Hand (Metacarpal) Fractures
The hand has 5 metacarpals. The most common injury is a punch, and as such, they are called ‘Boxer’s” fractures. Boxers, however do not frequently get those fractures because they practice good technique and wear protective gloves. These fractures should be more properly called ‘fighter’s’ fractures.
Mallet finger is an injury to the far most of the finger knuckles. It usually happens with impact to the tip of the finger, such as when a ball (often a basketball) hits the tip as the hand reaches for it. The patient will notice an immediate droop of the tip of the finger. The finger will not be able to straighten on its own. X-rays help show whether the injury is isolated to the tendon or whether the bone has been broken as well.
Ligaments are soft structures that keep two adjacent bones together. When ruptured, the two bones become un-linked, and the joint may pop out-of-place. This may happen with a sudden forceful injury, which results in a dislocation, or may repetitive, and results in instability.
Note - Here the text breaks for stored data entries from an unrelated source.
(** * datastructure.py: path access to nested lists and dicts

    A shallow embedding of [datastructure.Datastructure] and the proofs of
    the properties its specification states.

    Modelling conventions.
    - Python text is a [string] whose characters are the code points
      U+0000 to U+00FF.  Among these [str.isdigit] accepts the decimal
      digits 0..9 and the superscripts U+00B2, U+00B3 and U+00B9, while
      [int] reads decimal digits only and raises [ValueError] on a
      superscript.  Ints are unbounded; the interpreter's configurable
      limit on the number of digits that [int] and [str] convert
      ([sys.set_int_max_str_digits]) is taken as switched off.
    - Python values are the tree type [value]: [None], [bool], [int],
      [str], [list], [tuple] and [dict] (keys [None], [int] or [str]).  A
      dict is the list of its items in insertion order.
    - The wrapped structure is a tree (no object occurs twice in it), so an
      in-place mutation is the replacement of one subtree.  A reference to
      an object inside the structure is the list of [frame]s around it.
      A wrapper stored as a value inside the structure is not modelled.
    - A Python call either returns or raises: [outcome].  A mutating
      method returns its result together with the wrapper after the call.
    - A generator function returns a [generator] without running its body;
      a run of the body is the [trace] of what it yields and how it
      ends. *)

From Stdlib Require Import String Ascii List ZArith Lia Bool Decimal DecimalString DecimalZ.
Import ListNotations.

Open Scope Z_scope.

(** ** Python text *)

Module PyStr.

(** The decimal digits 0..9 *)
Definition is_decimal (c : ascii) : bool :=
  ((48 <=? nat_of_ascii c) && (nat_of_ascii c <=? 57))%nat.

(** The characters [str.isdigit] accepts: the decimal digits and the
    superscript digits U+00B2, U+00B3 and U+00B9. *)
Definition is_digit (c : ascii) : bool :=
  is_decimal c
  || (nat_of_ascii c =? 178)%nat || (nat_of_ascii c =? 179)%nat
  || (nat_of_ascii c =? 185)%nat.

Fixpoint all_digits (s : string) : bool :=
  match s with
  | EmptyString => true
  | String c s' => is_digit c && all_digits s'
  end.

(** [s.isdigit()] *)
Definition isdigit (s : string) : bool :=
  match s with
  | EmptyString => false
  | String _ _ => all_digits s
  end.

Fixpoint all_decimal (s : string) : bool :=
  match s with
  | EmptyString => true
  | String c s' => is_decimal c && all_decimal s'
  end.

(** [s.isdecimal()] *)
Definition isdecimal (s : string) : bool :=
  match s with
  | EmptyString => false
  | String _ _ => all_decimal s
  end.

(** [int(s)] for a text [s] with [s.isdigit()]: the decimal reading, and
    [None] for the [ValueError] that a character other than 0..9
    gives. *)
Definition int (s : string) : option Z :=
  match s with
  | EmptyString => None
  | String _ _ =>
      match NilEmpty.uint_of_string s with
      | Some d => Some (Z.of_uint d)
      | None => None
      end
  end.

(** [str(z)] for an int [z] *)
Definition str (z : Z) : string := NilZero.string_of_int (Z.to_int z).

(** [sep.join(parts)] *)
Definition join (sep : string) (parts : list string) : string :=
  String.concat sep parts.

Definition cons_head (c : ascii) (parts : list string) : list string :=
  match parts with
  | [] => [String c EmptyString]
  | h :: t => String c h :: t
  end.

(** [s.split(sep)] for a non-empty [sep], scanning left to right: [skip]
    counts the characters of a separator just matched that are still to be
    passed over. *)
Fixpoint split_go (sep : string) (skip : nat) (s : string) : list string :=
  match s with
  | EmptyString => [EmptyString]
  | String c s' =>
      match skip with
      | S n => split_go sep n s'
      | O =>
          if String.prefix sep s
          then EmptyString :: split_go sep (String.length sep - 1) s'
          else cons_head c (split_go sep 0 s')
      end
  end.

Definition split (sep s : string) : list string := split_go sep 0 s.

(** [s[n:]] *)
Fixpoint drop (n : nat) (s : string) : string :=
  match n, s with
  | O, _ => s
  | S _, EmptyString => EmptyString
  | S n', String _ s' => drop n' s'
  end.

(** [c in s] for a character [c] *)
Fixpoint has_char (c : ascii) (s : string) : bool :=
  match s with
  | EmptyString => false
  | String c' s' => Ascii.eqb c c' || has_char c s'
  end.

(** [sub in s] for texts *)
Fixpoint contains (sub s : string) : bool :=
  String.prefix sub s ||
  match s with
  | EmptyString => false
  | String _ s' => contains sub s'
  end.

End PyStr.

(** ** Python values *)

Set Warnings "-register-all".

Inductive key : Type :=
| KNone
| KInt (z : Z)
| KStr (s : string).

Inductive value : Type :=
| VNone
| VBool (b : bool)
| VInt (z : Z)
| VStr (s : string)
| VList (items : list value)
| VTuple (items : list value)
| VDict (items : list (key * value)).

Inductive exn : Type :=
| KeyError
| IndexError
| TypeError
| AttributeError
| ValueError.

Inductive outcome (A : Type) : Type :=
| Ok (a : A)
| Raise (e : exn).

Arguments Ok {A} a.
Arguments Raise {A} e.

Definition bind {A B : Type} (m : outcome A) (f : A -> outcome B) : outcome B :=
  match m with
  | Ok a => f a
  | Raise e => Raise e
  end.

(** [try: body except: handler] with a bare [except] *)
Definition try_except {A : Type} (body : outcome A) (handler : exn -> outcome A)
  : outcome A :=
  match body with
  | Ok a => Ok a
  | Raise e => handler e
  end.

Declare Scope py_scope.
Delimit Scope py_scope with py.
Notation "x <- m ;; f" := (bind m (fun x => f))
  (at level 61, m at next level, right associativity) : py_scope.
Notation "' p <- m ;; f" := (bind m (fun p => f))
  (at level 61, p pattern, m at next level, right associativity) : py_scope.
Open Scope py_scope.

Definition key_eqb (a b : key) : bool :=
  match a, b with
  | KNone, KNone => true
  | KInt x, KInt y => x =? y
  | KStr x, KStr y => String.eqb x y
  | _, _ => false
  end.

(** [str(k)] for a key *)
Definition str_of_key (k : key) : string :=
  match k with
  | KNone => "None"
  | KInt z => PyStr.str z
  | KStr s => s
  end.

(** [bool(v)] *)
Definition truthy (v : value) : bool :=
  match v with
  | VNone => false
  | VBool b => b
  | VInt z => negb (z =? 0)
  | VStr s => negb (String.eqb s "")
  | VList l | VTuple l => negb (Nat.eqb (List.length l) 0)
  | VDict m => negb (Nat.eqb (List.length m) 0)
  end.

(** [a or b] where [a] may be the argument default [None] *)
Definition py_or (a : option value) (b : value) : value :=
  match a with
  | Some v => if truthy v then v else b
  | None => b
  end.

(** [isinstance(v, (dict, list, tuple))] *)
Definition is_container (v : value) : bool :=
  match v with
  | VList _ | VTuple _ | VDict _ => true
  | _ => false
  end.

(** *** Built-in container operations *)

(** Python's reading of a list index: a negative index counts from the
    end; [None] stands for out of range. *)
Definition norm_index (len : nat) (z : Z) : option nat :=
  let i := if z <? 0 then z + Z.of_nat len else z in
  if (0 <=? i) && (i <? Z.of_nat len) then Some (Z.to_nat i) else None.

Definition seq_getitem (l : list value) (k : key) : outcome value :=
  match k with
  | KInt z =>
      match norm_index (List.length l) z with
      | Some i =>
          match nth_error l i with
          | Some v => Ok v
          | None => Raise IndexError
          end
      | None => Raise IndexError
      end
  | _ => Raise TypeError
  end.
Following an acute injury, any of the knuckles may be dislocated. When it happens, it is imperative to push it back in place, usually after numbing the injured digit. It pushing it is not possible, surgery may rarely be necessary, as soft tissues may be trapped preventing the reduction.
The most susceptible area for repetitive injury is the thumb. Historically, it is called ‘Game Keeper’s thumb’. In modern days, it is common in Skiers. The thumb does not pop out of place, but it does partially slide with grip and when pulled on as seen in these ultrasound images.